Photo: Warner Bros.
“Gatsbying” is all the rage on the social media platform Instagram lately. This pop culture phenomenon is the latest trend among millennials on the photo-sharing platform.
The term Gatsbying is derived from a rags-to-riches literary character who debuted more than 90 years ago. Jay Gatsby was the poor-boy-turned-war-hero-turned-millionaire-bootlegger at the center of F. Scott Fitzgerald’s The Great Gatsby, the definitive novel of the Jazz Age. First published in 1925, the book is considered one of the greatest novels ever written. For those of you who can no longer concentrate long enough to read a book because of Internet-induced ADD, the novel has been adapted into a feature film multiple times. The most memorable attempts were in 1974 with Robert Redford as Gatsby and Mia Farrow as his love interest, Daisy. In 2013, a lavish adaptation from Baz Luhrmann starred Leonardo DiCaprio and Carey Muilligan in those roles.
A Plot Recap For Those Who Slept Through English Lit
The Great Gatsby is told from the perspective of Nick Carraway, a Wall Street trader and neighbor to Gatsby. Gatsby is an aloof individual with a massive estate in the fictional town of nouveau riche West Egg on Long Island. Gatsby is notorious in gossip circles for his outlandish parties. Over the course of the novel, the purpose for said parties is revealed: it’s all to attract the attention of Carraway’s cousin, Daisy Buchanan, who lives directly across the bay in the old money area of West Egg.
Gatsby and Daisy go way back; they met before he left for World War I, but Gatsby was too poor to marry her and set out to make something of himself. Gatsby distinguished himself in war, receiving awards from every allied nation, even tiny Montenegro! However, after a stint at Oxford he learned that being a war hero does not pay very much and was taken under the wing of Meyer Wolfsheim, the man who fixed the 1919 World Series. Gatsby becomes a bootlegger, a profession that pays very, very well.

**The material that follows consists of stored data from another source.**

(** "if input prompt is too big, truncate it (if group attention
    self-extend is disabled)" *)
Definition truncate_prompt (slot : server_slot.t) : option server_slot.t :=
  if decide (ga_n slot = 1 ∧ n_prompt_tokens slot >= server_slot.n_ctx slot) then
    let n_keep := slot_params.n_keep (server_slot.params slot) in
    let n_left := server_slot.n_ctx slot - n_keep in
    let n_block_size := Z.quot n_left 2 in
    if decide (n_block_size = 0) then None (* division by zero *)
    else
      let erased_blocks :=
        Z.quot (n_prompt_tokens slot - n_keep - n_block_size) n_block_size in
      let from := n_keep + erased_blocks * n_block_size in
      (* the iterators must stay inside the vector *)
      if decide (0 <= n_keep <= n_prompt_tokens slot
                 ∧ 0 <= from <= n_prompt_tokens slot) then
        let new_tokens :=
          take (Z.to_nat n_keep) (prompt_tokens slot)
          ++ drop (Z.to_nat from) (prompt_tokens slot) in
        let slot := slot <| prompt_tokens := new_tokens |> in
        let slot := slot <| truncated := true |> in
        let slot := slot <| n_prompt_tokens := Z.of_nat (length new_tokens) |> in
        if decide (n_prompt_tokens slot < server_slot.n_ctx slot)
        then Some slot else None (* GGML_ASSERT *)
      else None
  else Some slot.

(** the position a tokenized prompt starts from: with [cache_prompt], after
    the tokens it shares with the cached ones *)
Definition reuse_cache (slot : server_slot.t) : option server_slot.t :=
  if negb (slot_params.cache_prompt (server_slot.params slot)) then
    Some (slot <| n_past_se := 0 |> <| ga_i := 0 |>)
  else if decide (ga_n slot = 1) then
    (* reuse any previously computed tokens that are common with the new prompt *)
    Some (slot <| n_past := common_part (cache_tokens slot) (prompt_tokens slot) |>)
  else None (* GGML_ASSERT *).

(** the checks of a tokenized, non-empty prompt against the sizes of the
    batch and of the context; [inl] stands for the [continue]s *)
Definition check_prompt (n_ubatch : Z) (slot : server_slot.t) (ctx : t)
  : option (server_slot.t * t + server_slot.t * t) :=
  let n_system := Z.of_nat (length (system_tokens ctx)) in
  if is_embedding slot then
    (* this prompt is too large to process - discard it *)
    if decide (n_prompt_tokens slot > n_ubatch) then
      let '(slot, ctx) := release_slot slot ctx in
      Some (inl (slot,
                 send_error (id_task slot)
                   "input is too large to process. increase the physical batch size"
                   ERROR_TYPE_SERVER ctx))
    else Some (inr (slot, ctx))
  else if negb (gpt_params.ctx_shift (params ctx))
          && bool_decide (n_system + n_prompt_tokens slot >= server_slot.n_ctx slot) then
    (* if context shift is disabled, we make sure prompt size is smaller than KV size *)
    let '(slot, ctx) := release_slot slot ctx in
    Some (inl (slot,
               send_error (id_task slot)
                 "the request exceeds the available context size. try increasing the context size or enable context shift"
                 ERROR_TYPE_INVALID_REQUEST ctx))
  else
    let sp := server_slot.params slot in
    let sp :=
      if decide (slot_params.n_keep sp < 0)
      then sp <| slot_params.n_keep := n_system + n_prompt_tokens slot + 3 |>
      else sp in
    let sp :=
      sp <| slot_params.n_keep :=
              Z.min (server_slot.n_ctx slot - 4) (slot_params.n_keep sp) |> in
    let slot := slot <| server_slot.params := sp |> in
    slot ← truncate_prompt slot;
    slot ← reuse_cache slot;
    Some (inr (slot, ctx)).
(** X23. Running the debt task twice on the same day gives what running it
    once gives. *)
Theorem debt_task_idempotent (db : database) (today : date) :
  NoDup (map customer_id (customers db)) ->
  calculate_current_debt (calculate_current_debt db today) today
  = calculate_current_debt db today.
Proof.
  intros Hnd.
  assert (Hnd' : NoDup (map customer_id
                          (customers (calculate_current_debt db today)))).
  { rewrite (debt_task_map today db Hnd). unfold with_debts.
    cbn [customers]. rewrite map_map. cbn [customer_id with_debt]. exact Hnd. }
  rewrite (debt_task_map today _ Hnd').
  rewrite (debt_task_map today db Hnd). unfold with_debts.
  cbn [customers all_loans].
  f_equal. rewrite map_map. apply map_ext. intros c.
  unfold with_debt at 1. cbn [customer_id age phone_number monthly_salary
                               approved_limit with_debt].
  unfold with_debt. f_equal.
Qed.

(** ** The engine and the stored debt *)

Section DebtBlind.

Variable fsum : list float -> float.
Variable pow : Dec.decimal -> Dec.decimal -> Dec.result Dec.decimal.
Variable f : Customer -> Dec.decimal.

Lemma score_ignores_debt (db : database) (today : date) (cid : Z) :
  calculate_credit_score fsum (with_debts f db) today cid
  = calculate_credit_score fsum db today cid.
Proof.
  unfold calculate_credit_score.
  rewrite get_customer_map_debt.
  destruct (get_customer db cid) as [c | ]; reflexivity.
Qed.

Lemma decision_ignores_debt (db : database) (today : date) (cid : Z)
    (amount rate : Dec.decimal) (tenure_months : Z) :
  check_loan_eligibility fsum pow (with_debts f db) today cid amount rate
    tenure_months
  = check_loan_eligibility fsum pow db today cid amount rate tenure_months.
Proof.
  unfold check_loan_eligibility. rewrite score_ignores_debt.
  rewrite get_customer_map_debt.
  destruct (get_customer db cid) as [c | ]; reflexivity.
Qed.

End DebtBlind.

(** X24. The engine never reads the stored debt: replacing the debt of every
    customer by any value changes no credit score and no eligibility
    decision. *)
Theorem engine_never_reads_debt (fsum : list float -> float)
    (pow : Dec.decimal -> Dec.decimal -> Dec.result Dec.decimal)
    (f : Customer -> Dec.decimal) (db : database) (today : date) (cid : Z)
    (amount rate : Dec.decimal) (tenure_months : Z) :
  calculate_credit_score fsum (with_debts f db) today cid
  = calculate_credit_score fsum db today cid
  /\ check_loan_eligibility fsum pow (with_debts f db) today cid amount rate
       tenure_months
     = check_loan_eligibility fsum pow db today cid amount rate tenure_months.
Proof.
  split.
  - apply score_ignores_debt.
  - apply decision_ignores_debt.
Qed.

(** X25. The debt task changes no decision: an eligibility check gives the
    same outcome before and after it, on any day. *)
Theorem debt_task_keeps_decisions (fsum : list float -> float)
    (pow : Dec.decimal -> Dec.decimal -> Dec.result Dec.decimal)
    (db : database) (task_day today : date) (cid : Z)
    (amount rate : Dec.decimal) (tenure_months : Z) :
  NoDup (map customer_id (customers db)) ->
  check_loan_eligibility fsum pow (calculate_current_debt db task_day) today
    cid amount rate tenure_months
  = check_loan_eligibility fsum pow db today cid amount rate tenure_months.
Proof.
  intros Hnd. rewrite (debt_task_map task_day db Hnd).
  apply (decision_ignores_debt fsum pow
           (fun c => recomputed_debt db task_day c)).
Qed.


Lemma debt_task_debts_nonnegative_witness :
  0 <= Dec.coeff (current_debt (with_debt new_customer (Dec.mk 10000000 (-2)))).
Proof.
  apply (debt_task_debts_nonnegative store_after_first_loan a_day
           (with_debt new_customer (Dec.mk 10000000 (-2)))).
  - repeat constructor. intros [].
  - vm_compute. left. reflexivity.
Defined.

Lemma debt_task_idempotent_witness :
  calculate_current_debt (calculate_current_debt store_after_first_loan a_day)
    a_day
  = calculate_current_debt store_after_first_loan a_day.
Proof.
  apply (debt_task_idempotent store_after_first_loan a_day).
  repeat constructor. intros [].
Defined.

Lemma debt_task_keeps_decisions_witness :
  check_loan_eligibility Py.fsum_naive Dec_power
    (calculate_current_debt store_after_first_loan a_day) a_day 1
    (Dec.mk 10000000 (-2)) (Dec.mk 1000 (-2)) 12
  = check_loan_eligibility Py.fsum_naive Dec_power store_after_first_loan
      a_day 1 (Dec.mk 10000000 (-2)) (Dec.mk 1000 (-2)) 12.
Proof.
  apply (debt_task_keeps_decisions Py.fsum_naive Dec_power
           store_after_first_loan a_day a_day 1).
  repeat constructor. intros [].
Defined.

(** ** The read views *)

(** X26. [view_customer_loans] lists exactly the active loans of the customer
    asked for: every entry comes from a loan of that customer whose end
    date is today or later, every such loan has its entry, and no entry
    has a negative number of repayments left. *)
Theorem customer_loans_lists_active_only (renders : body -> bool)
    (db : database) (today : date) (cid : Z) (items : list loan_item) :
  view_customer_loans renders db today cid
  = mkresponse 200 (LoanListBody items) ->
  get_customer db cid <> None
  /\ (forall it,
        In it items <->
        exists l, In l (all_loans db) /\ customer l = cid
                  /\ is_active today l = true /\ it = loan_item_of l)
  /\ (forall it, In it items -> 0 <= item_repayments_left it).
Proof.
  unfold view_customer_loans.
  destruct (get_customer db cid) as [c | ] eqn:Hc; [ | discriminate].
  pose proof (get_customer_in _ _ _ Hc) as [_ Hid].
  unfold respond. destruct (renders _); [ | discriminate].
  intros H. injection H as <-.
  assert (Hiff : forall it,
            In it (map loan_item_of (active_loans db today c)) <->
            exists l, In l (all_loans db) /\ customer l = cid
                      /\ is_active today l = true /\ it = loan_item_of l).
  { intros it. unfold active_loans, loans_of, is_active.
    rewrite in_map_iff. split.
    - intros (l & <- & Hin). apply filter_In in Hin. destruct Hin as [Hin Ha].
      apply filter_In in Hin. destruct Hin as [Hin Ho].
      apply Z.eqb_eq in Ho. exists l. repeat split; try assumption.
      congruence.
    - intros (l & Hin & Ho & Ha & ->). exists l. split; [reflexivity | ].
      apply filter_In. split; [ | exact Ha].
      apply filter_In. split; [exact Hin | ].
      apply Z.eqb_eq. congruence. }
  split; [discriminate | ]. split; [exact Hiff | ].
  intros it Hin. apply Hiff in Hin. destruct Hin as (l & _ & _ & _ & ->).
  cbn [loan_item_of item_repayments_left]. unfold repayments_left, int_max.
  destruct (0 <? _) eqn:E; [apply Z.ltb_lt in E | ]; lia.
Qed.
(** * Secure Finance Tracker v21: encrypted persistence and backup engine

    A shallow embedding of the engine of [v21_encrpt.py]: key selection
    ([get_cipher]), field encryption ([enc_text], [dec_text]), sealed
    artifacts ([_write_file_secure], [persist_db_dump],
    [persist_csv_and_excel_encrypted]), backup rotation ([_rotate_backups],
    [backup_all]) and restore ([decrypt_artifact],
    [restore_from_encrypted_dump]).

    Python values are modelled as follows.
    - [str] is a list of Unicode code points (a Python [str] may hold lone
      surrogates, which UTF-8 refuses to encode);
    - [bytes] is a list of bytes;
    - the file system is a finite map from paths (lists of components) to
      nodes, the SQLite database behind [DB_FILE] is a separate component;
    - effects live in a state-and-exception monad over [World]; the monad
      also records the calls made to the cryptography library and counts
      mutating system calls, so that an interruption of the process can be
      placed between any two of them. *)

From Stdlib Require Import ZArith NArith Lia List Bool Ascii String.
From stdpp Require Import base option list sorting gmap.

Local Open Scope N_scope.
Lemma digit_head_plain d rest :
  (d < 10)%N →
  trim_start (String (pretty_N_char d) rest) = String (pretty_N_char d) rest
  ∧ sign_split (String (pretty_N_char d) rest) = (1, String (pretty_N_char d) rest).
Proof.
  intros Hd.
  assert (d = 0 ∨ d = 1 ∨ d = 2 ∨ d = 3 ∨ d = 4 ∨ d = 5 ∨ d = 6 ∨ d = 7
          ∨ d = 8 ∨ d = 9)%N as Hcases by lia.
  by repeat destruct Hcases as [->|Hcases]; [..|subst d].
Qed.

(** A stripped significand times a power of ten that equals [a] times a
    power of ten has absorbed all the zeros that were appended to [a]. *)
Lemma stripped_absorbs sig a (j i : nat) :
  sig mod 10 ≠ 0 →
  sig * 10 ^ Z.of_nat j = a * 10 ^ Z.of_nat i →
  ∃ m : nat, j = (m + i)%nat ∧ sig * 10 ^ Z.of_nat m = a.
Proof.
  revert j. induction i as [|i IH]; intros j Hmod Heq.
  { exists j. split; [lia|]. rewrite Heq. change (10 ^ Z.of_nat 0) with 1. lia. }
  destruct j as [|j].
  { exfalso. apply Hmod. change (10 ^ Z.of_nat 0) with 1 in Heq.
    rewrite Nat2Z.inj_succ, Z.pow_succ_r in Heq by lia.
    rewrite Z.mul_1_r in Heq. rewrite Heq.
    rewrite (Z.mul_comm 10), Z.mul_assoc. apply Z.mod_mul. done. }
  rewrite !Nat2Z.inj_succ, !Z.pow_succ_r in Heq by lia.
  destruct (IH j Hmod) as (m & -> & Hm).
  { apply (Z.mul_reg_l _ _ 10); [done|]. rewrite !Z.mul_assoc in *.
    rewrite (Z.mul_comm 10 sig), (Z.mul_comm 10 a). done. }
  exists m. split; [lia|done].
Qed.

Lemma ndigits_spec p :
  ∃ L : nat, ndigits (Zpos p) = Z.of_nat L ∧ (1 ≤ L)%nat
    ∧ 10 ^ (Z.of_nat L - 1) ≤ Zpos p < 10 ^ Z.of_nat L.
Proof.
  destruct (pretty_go_length (Npos p) "" ltac:(done)) as (L & Hlen & HL & Hb).
  exists L. split; [|done]. unfold ndigits. rewrite pretty_Z_pos by done.
  cbn [Z.to_N]. rewrite Hlen. cbn. lia.
Qed.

At this point, you’d think the now-rich Gatsby would marry Daisy and the two would live happily ever after. No such luck. (Happy endings make for poor stories.) While Gatsby was off making the world safe for democracy, Daisy got married to a wealthy polo player who became a philander almost immediately after their wedding. When Gatsby and Daisy finally reunite at one of his parties, a tragic set of plot twists are set into motion.
How To Curate Your Instagram To Get Your Crush’s Attention
So what does all this have to do with Gatsbying on Instagram? Well, it’s rather simple, old sport (as Gatsby would say). There are many people out there who, like Gatsby, pine for their unattainable crush. However, instead of buying a house across the water and staring across at the green light at the end of the dock, they
stalk look at posts and pictures of their crush on Instagram.
Once they know what their crush is into, they begin posting pictures of themselves on Instagram doing those same things. If their crush likes puppies, they post from a pet store. If their crush likes cars, they go to a car show. A girl named Jessica Day at the University of Alabama discovered that her crush was obsessed with The Golden Girls and began posting pictures of herself watching the show, wearing themed t-shirts, and providing commentary. (That’s dedication!)
Often missed in the practice of Gatsbying, however, is the whole point of The Great Gatsby: that can’t repeat the past! (But this day in age, you can re-post pictures on #throwbackthursday or #flashbackfriday.)
Spoiler alert: at the end of the story, Gatsby does not actually “get” Daisy. Instead, he ends up dead in his swimming pool. Daisy goes on with her life as if nothing had happened (after inadvertently killing her husband’s mistress, no less)!